Foto: El Imparcial

Manuel Alberto Santillana

1. Con la pandemia de Covid19 en pleno, las campañas de vacunación iniciando pero con empresas que reducen sus envíos de vacunas a la mitad, fake news enarboladas por Senadoras de la República, amigos o conocidos que tristemente enferman o fallecen, se minimizó una gran noticia. En Argentina a inicio de este 2021 luego de una gran presión social se logró la autonomía de decisiones de la mujer sobre su salud y cuerpo. En otras palabras, ponerse a tono con lo que la Organización Mundial de Salud ha propuesto desde hace 18 años: la despenalización de la interrupción del embarazo. Si alguien quiere conocer la posición oficial, esta proviene de la publicación de la OMS llamada “Aborto sin riesgos: guía técnica y de políticas para sistemas de salud”. La que corresponde a una serie de sugerencias destinadas a los legisladores, directores de programas médicos y trabajadores del área de la salud que puedan incidir sobre este tema. Originalmente se publicó en el 2003, pero fue actualizada en el 2012.

2. El punto es que en México se ha ido omitiendo esta discusión. Si bien en la actualidad solo la CDMX es la única entidad con una posición concordante con la OMS, y al parecer el estado de Oaxaca va en esa línea, en ningún otro estado se ha tenido esa iniciativa.  ¿Por qué?, bueno en opinión de algunos es porque creemos que es un tema candente y poco electorero. Dicho de otra forma, ni a la Iglesia, ni al PAN ni a las organizaciones conservadoras les interesa siquiera mencionar el asunto. A la gente de izquierda como MORENA, tampoco porque son discusiones que podrían quitarle votos a sus aspiraciones personales o, porque amparándose en la popularidad del AMLO, saben que para él eso es un tema que no le mueve mucho. De hecho, una de las pocas criticas de la izquierda intelectual mexicana hacia AMLO es su indecisión ante temas feministas.

3. Mientras tanto los movimientos feministas en México, particularmente de las jóvenes no han quitado el dedo del renglón. Lo cual es de aplaudirse y es, en buena medida, una de las formas de identificar a una verdadera feminista (me comentaba críticamente una colega defensora del movimiento): “Si de repente una intelectual dice que apoya el feminismo pero la lucha del pañuelo verde no, pues no se es feminista realmente.
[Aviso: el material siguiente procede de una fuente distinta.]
Example sync_keeps_dark_on_null :
  sync_theme None (Some "dark") {| headerTheme := None; theme := Some "dark" |}
  = {| headerTheme := None; theme := Some "dark" |}.
Proof. reflexivity. Qed.

(** The test of the effect is truthiness: the empty string, though not
    null, does not replace the display theme. *)
Example sync_ignores_empty_string :
  sync_theme (Some "") (Some "dark") {| headerTheme := Some ""; theme := Some "dark" |}
  = {| headerTheme := Some ""; theme := Some "dark" |}.
Proof. reflexivity. Qed.

(** After the shared theme changed to dark the header needs two renders
    to settle: the first runs the effect, the second sees nothing left to
    do. With fuel for one render only it has not settled yet. *)
Example one_render_is_not_enough :
  header_observe 1 Null (Some "dark")
    ({| headerTheme := None; theme := None |},
     header_effects {| headerTheme := None; theme := None |})
  = Normal None.
Proof. reflexivity. Qed.

Example two_renders_settle :
  header_observe 2 Null (Some "dark")
    ({| headerTheme := None; theme := None |},
     header_effects {| headerTheme := None; theme := None |})
  = Normal (Some ({| headerTheme := Some "dark"; theme := Some "dark" |},
                  header_effects {| headerTheme := Some "dark"; theme := Some "dark" |})).
Proof. reflexivity. Qed.
(** [_api_wrapper(asset, method, client)] *)
Definition _api_wrapper (asset method : string) : St -> ScanResult * St :=
  fun st =>
    match mapper method with
    | None => (ScanFailure asset (Library (KeyError method)), st)
    | Some f =>
        match f asset st with
        | (inr response, st') => (ScanSuccess asset response, st')
        | (inl error, st') => (ScanFailure asset error, st')
        end
    end.

End App.

(** ** A sample environment

    Concrete stand-ins for the library functions, adequate on the inputs
    used in the examples: decimal integers, zero-padded timestamps, a
    content-type header cut at its first semicolon, and a decoder that
    knows a fixed table of documents. *)

Module Sample.

Definition digit (a : Ascii.ascii) : option Z :=
  let n := Z.of_nat (Ascii.nat_of_ascii a) in
  if (48 <=? n) && (n <=? 57) then Some (n - 48) else None.

Fixpoint digits (acc : Z) (s : string) : option Z :=
  match s with
  | EmptyString => Some acc
  | String a s' =>
      match digit a with
      | Some d => digits (10 * acc + d) s'
      | None => None
      end
  end.

Definition int_dec (s : string) : option Z :=
  match s with
  | EmptyString => None
  | _ => digits 0 s
  end.

Definition field (s : string) (start len : nat) : option Z :=
  int_dec (String.substring start len s).

Definition sep (s : string) (pos : nat) (c : string) : bool :=
  String.eqb (String.substring pos 1 s) c.

Definition strptime_padded (data fmt : string) : option datetime :=
  if negb (String.eqb fmt "%d-%m-%Y %H:%M:%S") then None
  else if negb (Nat.eqb (String.length data) 19) then None
  else if negb (sep data 2 "-" && sep data 5 "-" && sep data 10 " "
                && sep data 13 ":" && sep data 16 ":") then None
  else
    d ← field data 0 2; m ← field data 3 2; y ← field data 6 4;
    h ← field data 11 2; mi ← field data 14 2; s ← field data 17 2;
    Some (mkDatetime y m d h mi s None).

Definition join (base path : string) : string := base +:+ path.

Fixpoint until_semicolon (s : string) : string :=
  match s with
  | EmptyString => EmptyString
  | String a s' =>
      if Ascii.eqb a (Ascii.ascii_of_nat 59) then EmptyString else String a (until_semicolon s')
  end.

Definition mime_only (h : string) : string * gmap string ParamValue :=
  (until_semicolon h, ∅).

Definition bytes (s : string) : list Byte.byte := list_byte_of_string s.

Definition upload_doc : JSON :=
  JObj [("id", JStr "X"); ("EstimatedAnalysisTime", JNum (5 # 1))].

Definition result_doc : JSON :=
  JObj [("ID", JStr "X"); ("Label", JStr "benign")].

Definition decode (b : list Byte.byte) : option JSON :=
  let s := string_of_list_byte b in
  if String.eqb s "upload" then Some upload_doc
  else if String.eqb s "result" then Some result_doc
  else if String.eqb s "pending" then Some (JObj [])
  else if String.eqb s "no-id" then
    Some (JObj [("EstimatedAnalysisTime", JStr "soon")])
  else if String.eqb s "no-time" then Some (JObj [("id", JStr "X")])
  else if String.eqb s "huge" then
    Some (JObj [("id", JStr "X");
                ("EstimatedAnalysisTime", JInt (10 ^ 400))])
  else if String.eqb s "error" then Some (JStr "not found")
  else None.

Definition json_headers : gmap string string :=
  {[ "content-type" := "application/json" ]}.

(** A JSON response with the given status whose payload is [doc]. *)
Definition reply (code : Z) (doc : string) : HttpResponse :=
  mkHttpResponse code json_headers (bytes doc).

(** The service answers with the statuses of the script, then 202. *)
Definition script (l : list HttpResponse) (n : nat) : HttpResponse :=
  nth n l (reply 202 "pending").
Porque lo que está detrás es la lucha completa por la autonomía del cuerpo, de a salud y de la lucha por servicios de salud dignos, de calidad y gratuitos para las mujeres. Esa es la lucha realmente”
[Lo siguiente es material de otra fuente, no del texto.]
(** C3, as stated, fails: nothing is validated.  The box [(0, 0, 0, 1)],
    which has no width, is split by a grid size of 2 into four tiles of no
    width, and a grid size of [-3] gives the empty list; neither call
    raises. *)
Lemma split_bounding_box_no_validation_counterexample :
  let zero := PFloat (S754_zero false) in
  let half := PFloat (S754_finite false 4503599627370496 (-53)) in
  let one := PFloat (S754_finite false 4503599627370496 (-52)) in
  split_bounding_box (PInt 0, PInt 0, PInt 0, PInt 1) 2
  = Ok [(zero, zero, zero, half); (zero, half, zero, one);
        (zero, zero, zero, half); (zero, half, zero, one)] /\
  split_bounding_box (PInt 0, PInt 0, PInt 1, PInt 1) (-3) = Ok [].
Proof. split; vm_compute; reflexivity. Qed.

(** C3, amended. [split_bounding_box] validates neither the box nor the
    grid size.  For a box whose corners are floats or integers below
    [2 ^ 1022] in magnitude: a grid size of 0 raises [ZeroDivisionError]; a
    negative grid size returns the empty list; a grid size [n >= 1] returns
    [n * n] tiles whether the box is degenerate or not, and when the two
    ends of the box on an axis are the same integer every tile has equal
    ends on that axis. *)
Theorem split_bounding_box_unvalidated (min_x min_y max_x max_y : num)
    (n : Z) :
  fits min_x -> fits min_y -> fits max_x -> fits max_y ->
  (n = 0 ->
   split_bounding_box (min_x, min_y, max_x, max_y) n
   = Raise ZeroDivisionError) /\
  (- 2 ^ 1023 < n < 0 ->
   split_bounding_box (min_x, min_y, max_x, max_y) n = Ok []) /\
  (1 <= n < 2 ^ 1023 ->
   exists tiles,
     split_bounding_box (min_x, min_y, max_x, max_y) n = Ok tiles /\
     length tiles = Z.to_nat (n * n) /\
     (forall a, min_x = PInt a -> max_x = PInt a ->
        forall t, t ∈ tiles -> bb_max_x t = bb_min_x t) /\
     (forall a, min_y = PInt a -> max_y = PInt a ->
        forall t, t ∈ tiles -> bb_max_y t = bb_min_y t)).
Proof.
  intros Hx Hy HX HY.
  assert (2 ^ 1022 < 2 ^ 1023) as Hpow by done.
  split; [|split].
  - intros ->. unfold split_bounding_box.
    destruct (step_zero min_x max_x Hx HX) as (width & -> & Hdiv).
    simpl. by rewrite Hdiv.
  - intros Hn. unfold split_bounding_box.
    destruct (step_ok min_x max_x n Hx HX ltac:(lia) ltac:(lia))
      as (width & xs & -> & Hxs & _).
    destruct (step_ok min_y max_y n Hy HY ltac:(lia) ltac:(lia))
      as (height & ys & -> & Hys & _).
    simpl. rewrite Hxs. simpl. rewrite Hys. simpl.
    unfold grid, py_range. destruct n; [lia|lia|done].
  - intros Hn.
    destruct (split_bounding_box_grid min_x min_y max_x max_y n Hx Hy HX HY Hn)
      as (width & height & xs & ys & lo_x & lo_y & tiles & Hw & Hxs & Hh & Hys
          & Hlx & Hly & Hsplit & Hlen & Hlook & Helem & Hxi & Hyi).
    exists tiles. split; [done|]. split; [done|]. split.
    + intros a -> -> t Ht.
      destruct (Hxi a a eq_refl eq_refl) as [-> ->].
      destruct (Helem t Ht) as (i & j & Hi & Hj & ->).
      rewrite Z.sub_diag, fdiv_zero_pos by lia.
      simpl in Hx. apply tile_degenerate_x; lia.
    + intros a -> -> t Ht.
      destruct (Hyi a a eq_refl eq_refl) as [-> ->].
      destruct (Helem t Ht) as (i & j & Hi & Hj & ->).
      rewrite Z.sub_diag, fdiv_zero_pos by lia.
      simpl in Hy. apply tile_degenerate_y; lia.
Qed.

Lemma split_bounding_box_unvalidated_witness :
  split_bounding_box (PInt 0, PInt 0, PInt 0, PInt 1) 0
    = Raise ZeroDivisionError /\
  split_bounding_box (PInt 0, PInt 0, PInt 0, PInt 1) (-3) = Ok [] /\
  exists tiles,
    split_bounding_box (PInt 0, PInt 0, PInt 0, PInt 1) 2 = Ok tiles /\
    length tiles = 4%nat /\
    forall t, t ∈ tiles -> bb_max_x t = bb_min_x t.
Proof.
  destruct (split_bounding_box_unvalidated (PInt 0) (PInt 0) (PInt 0) (PInt 1) 0)
    as (H0 & _); [simpl; lia|simpl; lia|simpl; lia|simpl; lia|].
  destruct (split_bounding_box_unvalidated (PInt 0) (PInt 0) (PInt 0) (PInt 1) (-3))
    as (_ & Hneg & _); [simpl; lia|simpl; lia|simpl; lia|simpl; lia|].
  destruct (split_bounding_box_unvalidated (PInt 0) (PInt 0) (PInt 0) (PInt 1) 2)
    as (_ & _ & Hpos); [simpl; lia|simpl; lia|simpl; lia|simpl; lia|].
  split; [by apply H0|]. split; [apply Hneg; lia|].
  destruct Hpos as (tiles & Hsplit & Hlen & Hdx & _); [lia|].
  exists tiles. split; [exact Hsplit|]. split; [exact Hlen|].
  by apply (Hdx 0).
Defined.

(** ** Object detail cache *)


Ltac run :=
  unfold fetch_object_details, load_or_fetch, fetch_nvdb_kartutsnitt,
    try_except, subprocess_run, open_r, open_w_dump, path_exists, print,
    bind, ret, lift; simpl.

(** C2, as stated, fails for a response that is valid JSON but lacks the
    expected fields: the response is written to the cache, [KeyError]
    escapes [fetch_object_details], and the loop over the ids stops before
    the next id is requested.  It also fails for a response that is not
    text in the locale's encoding, which is no valid JSON either:
    [UnicodeDecodeError] escapes and the loop stops. *)
Lemma fetch_object_details_missing_field_counterexample :
  let w := World {[ ["data"; "svv"; "object_ids"] ]} ∅ [] [] in
  let curl : service := fun _ _ => Stdout (Parses (JObject [])) in
  let curl' : service := fun _ _ => Undecodable in
  (fetch_object_details curl (AInt 1) w).1 = Raise KeyError /\
  (fetch_object_details curl (AInt 1) w).1 <> Ok (JNone, JNone) /\
  files (fetch_object_details curl (AInt 1) w).2 !! object_file (AInt 1)
    = Some (Parses (JObject [])) /\
  (collect_roads_data curl [AInt 1; AInt 2] [] w).1 = Raise KeyError /\
  requests (collect_roads_data curl [AInt 1; AInt 2] [] w).2
    = [DetailReq (AInt 1)] /\
  (fetch_object_details curl' (AInt 1) w).1 = Raise UnicodeDecodeError /\
  (collect_roads_data curl' [AInt 1; AInt 2] [] w).1
    = Raise UnicodeDecodeError /\
  requests (collect_roads_data curl' [AInt 1; AInt 2] [] w).2
    = [DetailReq (AInt 1)].
Proof.
  repeat split; try (vm_compute; reflexivity).
  vm_compute. discriminate.
Qed.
4. Ése es prácticamente el punto, entre otros, con el que nos identificamos los salubristas de izquierda con los movimientos feministas. El de la reivindicación de las decisiones de la mujer sobre su salud, su cuerpo y su futuro. La tesis es la de salvaguardar la vida, la toma de decisiones de una manera informada, sin presiones y que sea con un amplio abanico de posibilidades de atención médica. Todas ellas con buena calidad clínica, decentes, limpias, respetables y gratuitas, atendidas por personal preparado y que demuestre un trato digno. No se crea, por cierto que esta es una posición de toda la medicina, solo lo es de los formados en Salud Pública y no todos. Más bien a los médicos y a las doctoras se nos educa muy conservadoramente en un modelo biomédico dominante que descalifica las opiniones de los pacientes (a los que se les denomina “legos” en el lenguaje médico), y que en su reduccionismo científico toma las decisiones clínicas arbitrarias por encima de la de los ciudadanos, denominados pacientes. O sea se nos educa a decidir por el paciente, ahí está la serie Dr. House como ejemplo. Aunque en efecto la decisiones no son todas malas, por cierto. Pero ahora con la vergonzante expresión de algunos colegas galenos ante la salud de AMLO en su contagio del Covid19, no cabe duda de que la formación médica dio muestras de esto.

5. Nos parece que en Sonora, así como en todo México. En concordancia con la enorme transformación que se va a realizar del sistema de salud derivado de la actual plaga del covid19, conviene retomar la lucha. Amplia lucha que incluye cambios por una educación sexual de calidad que resalte los derechos humanos y la igualdad, y que a la vez que se actualice las legislaciones estatales al nivel del de la CDMX, y se despenalice un problema de salud como es la interrupción voluntaria del embarazo. Problema que actualmente  genera una problemática sanitaria, social y económica.